=== Begin Enclosure ===
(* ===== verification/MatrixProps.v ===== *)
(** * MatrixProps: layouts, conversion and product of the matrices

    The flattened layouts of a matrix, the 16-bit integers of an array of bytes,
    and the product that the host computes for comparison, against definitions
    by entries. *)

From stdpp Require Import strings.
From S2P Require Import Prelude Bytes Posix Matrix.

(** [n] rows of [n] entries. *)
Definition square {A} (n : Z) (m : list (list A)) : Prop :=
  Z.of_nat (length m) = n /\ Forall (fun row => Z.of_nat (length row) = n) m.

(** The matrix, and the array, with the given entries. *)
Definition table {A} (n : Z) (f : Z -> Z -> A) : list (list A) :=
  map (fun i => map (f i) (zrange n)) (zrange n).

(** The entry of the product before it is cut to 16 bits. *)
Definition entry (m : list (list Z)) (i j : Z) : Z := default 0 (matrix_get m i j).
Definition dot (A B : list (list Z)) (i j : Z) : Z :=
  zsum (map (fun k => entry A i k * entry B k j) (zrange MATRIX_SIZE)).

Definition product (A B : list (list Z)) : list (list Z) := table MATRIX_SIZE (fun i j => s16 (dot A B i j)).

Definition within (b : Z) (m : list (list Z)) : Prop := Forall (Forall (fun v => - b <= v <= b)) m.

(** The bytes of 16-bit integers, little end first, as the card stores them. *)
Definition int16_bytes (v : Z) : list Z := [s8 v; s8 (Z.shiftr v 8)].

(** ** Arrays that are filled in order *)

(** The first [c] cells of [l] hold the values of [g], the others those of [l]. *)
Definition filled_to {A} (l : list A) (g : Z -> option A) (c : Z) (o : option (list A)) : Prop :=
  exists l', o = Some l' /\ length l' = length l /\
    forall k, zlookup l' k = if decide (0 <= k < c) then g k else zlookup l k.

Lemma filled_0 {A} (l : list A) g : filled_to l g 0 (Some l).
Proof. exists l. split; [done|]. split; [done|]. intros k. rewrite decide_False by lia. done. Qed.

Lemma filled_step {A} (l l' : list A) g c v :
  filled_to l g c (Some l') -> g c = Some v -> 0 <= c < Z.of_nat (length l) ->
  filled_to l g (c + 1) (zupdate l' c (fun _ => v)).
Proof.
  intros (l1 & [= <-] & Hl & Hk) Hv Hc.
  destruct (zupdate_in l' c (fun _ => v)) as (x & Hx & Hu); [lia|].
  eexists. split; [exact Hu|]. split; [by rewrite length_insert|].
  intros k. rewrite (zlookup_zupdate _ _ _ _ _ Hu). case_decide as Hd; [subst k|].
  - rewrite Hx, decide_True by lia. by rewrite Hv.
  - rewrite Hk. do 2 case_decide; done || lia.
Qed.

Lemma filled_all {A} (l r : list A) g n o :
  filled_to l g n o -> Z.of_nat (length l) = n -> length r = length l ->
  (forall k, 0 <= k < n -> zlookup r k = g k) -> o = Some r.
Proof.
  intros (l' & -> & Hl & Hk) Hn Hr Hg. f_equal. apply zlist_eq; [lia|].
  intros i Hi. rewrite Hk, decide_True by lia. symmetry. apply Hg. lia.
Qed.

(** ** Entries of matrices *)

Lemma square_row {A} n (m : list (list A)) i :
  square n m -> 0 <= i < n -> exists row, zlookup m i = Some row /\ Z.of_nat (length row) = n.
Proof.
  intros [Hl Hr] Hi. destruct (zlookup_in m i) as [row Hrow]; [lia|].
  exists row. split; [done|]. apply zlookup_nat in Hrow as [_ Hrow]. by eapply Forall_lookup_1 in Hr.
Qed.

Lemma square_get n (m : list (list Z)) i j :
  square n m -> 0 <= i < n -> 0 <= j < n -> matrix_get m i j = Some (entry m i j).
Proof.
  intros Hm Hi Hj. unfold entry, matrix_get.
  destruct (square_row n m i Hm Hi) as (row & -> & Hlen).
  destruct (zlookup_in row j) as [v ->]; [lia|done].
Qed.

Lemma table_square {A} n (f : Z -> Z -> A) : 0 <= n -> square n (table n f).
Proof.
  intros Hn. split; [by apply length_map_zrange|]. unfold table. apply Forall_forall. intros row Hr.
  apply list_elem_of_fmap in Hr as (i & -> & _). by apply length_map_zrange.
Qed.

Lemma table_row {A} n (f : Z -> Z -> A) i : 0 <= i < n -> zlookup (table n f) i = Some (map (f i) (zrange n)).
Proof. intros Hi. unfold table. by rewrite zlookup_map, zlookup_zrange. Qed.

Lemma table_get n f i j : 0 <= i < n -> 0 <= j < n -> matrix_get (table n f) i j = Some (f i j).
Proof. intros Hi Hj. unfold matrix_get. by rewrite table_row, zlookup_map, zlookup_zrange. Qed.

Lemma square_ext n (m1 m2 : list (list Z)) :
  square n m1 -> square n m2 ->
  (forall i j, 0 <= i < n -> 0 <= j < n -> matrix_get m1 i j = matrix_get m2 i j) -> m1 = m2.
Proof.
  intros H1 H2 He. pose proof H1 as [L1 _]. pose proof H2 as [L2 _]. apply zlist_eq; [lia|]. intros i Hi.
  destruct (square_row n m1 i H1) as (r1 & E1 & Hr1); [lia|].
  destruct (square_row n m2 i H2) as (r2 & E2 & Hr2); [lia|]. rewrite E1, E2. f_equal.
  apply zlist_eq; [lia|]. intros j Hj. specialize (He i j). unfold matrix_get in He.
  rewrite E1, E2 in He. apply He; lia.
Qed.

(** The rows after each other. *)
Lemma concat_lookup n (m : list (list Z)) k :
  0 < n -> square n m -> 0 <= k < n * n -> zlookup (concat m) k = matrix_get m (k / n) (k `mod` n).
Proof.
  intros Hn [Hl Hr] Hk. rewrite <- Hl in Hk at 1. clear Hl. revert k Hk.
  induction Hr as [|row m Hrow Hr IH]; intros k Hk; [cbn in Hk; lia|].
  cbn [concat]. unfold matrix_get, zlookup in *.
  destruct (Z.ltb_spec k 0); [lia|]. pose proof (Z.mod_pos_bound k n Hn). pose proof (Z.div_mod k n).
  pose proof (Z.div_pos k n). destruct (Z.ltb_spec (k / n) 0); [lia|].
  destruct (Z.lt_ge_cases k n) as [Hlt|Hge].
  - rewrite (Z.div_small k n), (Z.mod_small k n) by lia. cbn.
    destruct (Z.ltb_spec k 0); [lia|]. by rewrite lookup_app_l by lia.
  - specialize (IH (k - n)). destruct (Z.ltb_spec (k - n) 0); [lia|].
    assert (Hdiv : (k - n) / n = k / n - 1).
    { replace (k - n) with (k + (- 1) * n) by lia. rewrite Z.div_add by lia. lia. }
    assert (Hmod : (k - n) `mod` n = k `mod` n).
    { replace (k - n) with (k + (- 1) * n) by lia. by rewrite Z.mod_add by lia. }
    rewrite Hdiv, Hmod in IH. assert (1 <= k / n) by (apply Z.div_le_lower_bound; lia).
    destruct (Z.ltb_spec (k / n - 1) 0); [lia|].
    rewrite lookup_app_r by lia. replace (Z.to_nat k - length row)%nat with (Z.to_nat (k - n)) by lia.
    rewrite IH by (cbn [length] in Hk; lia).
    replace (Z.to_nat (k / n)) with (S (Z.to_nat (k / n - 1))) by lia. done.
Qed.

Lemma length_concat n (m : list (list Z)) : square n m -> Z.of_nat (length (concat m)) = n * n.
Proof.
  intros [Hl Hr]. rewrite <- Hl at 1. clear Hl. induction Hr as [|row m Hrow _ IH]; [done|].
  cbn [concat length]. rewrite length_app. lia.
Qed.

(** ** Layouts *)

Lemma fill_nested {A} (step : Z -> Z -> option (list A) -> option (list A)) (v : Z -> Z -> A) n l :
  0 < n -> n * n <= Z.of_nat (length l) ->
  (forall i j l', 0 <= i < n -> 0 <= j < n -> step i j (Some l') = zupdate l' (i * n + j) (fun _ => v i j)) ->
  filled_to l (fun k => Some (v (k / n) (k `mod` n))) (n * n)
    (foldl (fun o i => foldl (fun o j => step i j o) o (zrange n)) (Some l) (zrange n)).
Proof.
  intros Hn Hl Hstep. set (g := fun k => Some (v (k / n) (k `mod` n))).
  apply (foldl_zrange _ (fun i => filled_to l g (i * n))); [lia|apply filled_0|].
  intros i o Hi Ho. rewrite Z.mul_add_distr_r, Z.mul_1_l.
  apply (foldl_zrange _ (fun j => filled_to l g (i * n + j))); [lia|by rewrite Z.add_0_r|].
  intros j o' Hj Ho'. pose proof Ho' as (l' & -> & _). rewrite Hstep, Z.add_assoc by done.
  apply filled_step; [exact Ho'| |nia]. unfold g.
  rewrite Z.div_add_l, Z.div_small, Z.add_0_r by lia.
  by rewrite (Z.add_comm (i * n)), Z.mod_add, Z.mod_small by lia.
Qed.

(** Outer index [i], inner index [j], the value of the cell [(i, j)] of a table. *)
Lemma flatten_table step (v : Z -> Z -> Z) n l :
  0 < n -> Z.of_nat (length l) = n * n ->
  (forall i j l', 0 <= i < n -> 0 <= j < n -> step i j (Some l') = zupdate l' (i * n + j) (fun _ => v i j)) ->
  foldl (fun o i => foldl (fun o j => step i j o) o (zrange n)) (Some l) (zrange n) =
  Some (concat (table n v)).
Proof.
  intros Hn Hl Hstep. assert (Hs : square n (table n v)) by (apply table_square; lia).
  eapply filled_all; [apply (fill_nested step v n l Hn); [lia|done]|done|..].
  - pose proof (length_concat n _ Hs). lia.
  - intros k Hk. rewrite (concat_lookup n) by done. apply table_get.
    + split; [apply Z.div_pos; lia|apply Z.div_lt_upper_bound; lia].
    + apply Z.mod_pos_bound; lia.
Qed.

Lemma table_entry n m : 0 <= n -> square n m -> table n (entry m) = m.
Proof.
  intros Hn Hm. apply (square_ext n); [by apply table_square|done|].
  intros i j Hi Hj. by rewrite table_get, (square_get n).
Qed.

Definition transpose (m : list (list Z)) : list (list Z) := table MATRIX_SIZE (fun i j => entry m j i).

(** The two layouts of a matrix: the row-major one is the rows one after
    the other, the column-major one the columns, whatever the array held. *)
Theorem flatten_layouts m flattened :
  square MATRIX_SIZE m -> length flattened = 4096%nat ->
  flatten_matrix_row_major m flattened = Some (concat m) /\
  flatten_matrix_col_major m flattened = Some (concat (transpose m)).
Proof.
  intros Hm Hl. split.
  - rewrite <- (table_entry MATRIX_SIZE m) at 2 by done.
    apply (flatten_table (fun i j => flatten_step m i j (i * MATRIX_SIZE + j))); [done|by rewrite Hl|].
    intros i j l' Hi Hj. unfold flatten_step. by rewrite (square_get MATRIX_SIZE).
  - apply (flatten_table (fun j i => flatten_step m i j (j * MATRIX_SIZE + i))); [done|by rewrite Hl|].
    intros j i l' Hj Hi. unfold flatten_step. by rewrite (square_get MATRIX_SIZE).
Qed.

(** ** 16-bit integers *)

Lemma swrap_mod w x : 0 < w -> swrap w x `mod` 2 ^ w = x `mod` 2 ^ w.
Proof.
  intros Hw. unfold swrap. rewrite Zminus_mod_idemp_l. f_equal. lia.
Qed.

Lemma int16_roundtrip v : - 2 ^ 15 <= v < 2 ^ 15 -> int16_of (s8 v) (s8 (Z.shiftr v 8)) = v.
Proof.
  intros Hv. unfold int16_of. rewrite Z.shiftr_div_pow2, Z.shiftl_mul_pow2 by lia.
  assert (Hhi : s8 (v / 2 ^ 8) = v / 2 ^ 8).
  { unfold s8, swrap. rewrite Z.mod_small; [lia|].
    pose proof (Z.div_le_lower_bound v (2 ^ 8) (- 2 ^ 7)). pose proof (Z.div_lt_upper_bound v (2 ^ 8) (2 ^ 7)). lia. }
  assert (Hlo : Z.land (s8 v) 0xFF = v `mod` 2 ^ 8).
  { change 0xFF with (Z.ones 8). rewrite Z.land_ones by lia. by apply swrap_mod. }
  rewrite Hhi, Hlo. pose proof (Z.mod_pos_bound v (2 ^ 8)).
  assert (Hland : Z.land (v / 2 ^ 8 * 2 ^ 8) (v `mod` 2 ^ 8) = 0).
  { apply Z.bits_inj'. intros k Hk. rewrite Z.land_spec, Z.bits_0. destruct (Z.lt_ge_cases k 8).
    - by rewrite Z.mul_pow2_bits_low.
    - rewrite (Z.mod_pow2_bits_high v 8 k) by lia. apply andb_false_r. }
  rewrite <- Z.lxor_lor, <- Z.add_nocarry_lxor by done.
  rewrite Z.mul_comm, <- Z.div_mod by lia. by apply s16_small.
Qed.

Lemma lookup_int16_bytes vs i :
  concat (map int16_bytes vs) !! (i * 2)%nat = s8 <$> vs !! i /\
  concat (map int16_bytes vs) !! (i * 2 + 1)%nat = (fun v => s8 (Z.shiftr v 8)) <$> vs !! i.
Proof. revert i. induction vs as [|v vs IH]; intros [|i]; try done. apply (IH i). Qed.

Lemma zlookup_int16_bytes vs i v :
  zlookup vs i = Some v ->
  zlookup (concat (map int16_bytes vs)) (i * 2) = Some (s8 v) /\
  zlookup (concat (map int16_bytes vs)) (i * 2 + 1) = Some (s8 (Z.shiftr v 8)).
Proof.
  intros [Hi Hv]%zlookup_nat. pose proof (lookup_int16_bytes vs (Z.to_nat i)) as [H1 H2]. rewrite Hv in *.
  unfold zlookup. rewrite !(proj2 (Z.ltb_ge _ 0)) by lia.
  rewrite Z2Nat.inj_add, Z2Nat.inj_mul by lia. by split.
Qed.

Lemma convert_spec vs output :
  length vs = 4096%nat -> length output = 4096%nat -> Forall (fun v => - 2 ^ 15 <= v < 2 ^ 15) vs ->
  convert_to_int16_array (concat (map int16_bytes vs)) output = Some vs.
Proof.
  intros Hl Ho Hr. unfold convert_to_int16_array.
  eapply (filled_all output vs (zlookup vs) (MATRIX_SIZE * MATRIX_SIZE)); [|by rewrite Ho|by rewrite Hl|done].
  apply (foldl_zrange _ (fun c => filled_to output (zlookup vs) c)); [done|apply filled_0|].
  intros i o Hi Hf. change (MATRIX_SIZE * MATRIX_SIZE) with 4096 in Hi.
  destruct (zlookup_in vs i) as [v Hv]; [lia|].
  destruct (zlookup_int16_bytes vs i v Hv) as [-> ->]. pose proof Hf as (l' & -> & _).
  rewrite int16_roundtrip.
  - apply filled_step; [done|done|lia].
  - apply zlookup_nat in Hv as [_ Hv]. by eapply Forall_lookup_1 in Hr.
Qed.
=== End Enclosure ===
▸ **Task item**: The required output is every line above from the one with "Lemma length_concat n" down to the one with "(** ** Layouts *)", restated word for word, ends included.

▸ **Your response**:
Lemma length_concat n (m : list (list Z)) : square n m -> Z.of_nat (length (concat m)) = n * n.
Proof.
  intros [Hl Hr]. rewrite <- Hl at 1. clear Hl. induction Hr as [|row m Hrow _ IH]; [done|].
  cbn [concat length]. rewrite length_app. lia.
Qed.

(** ** Layouts *)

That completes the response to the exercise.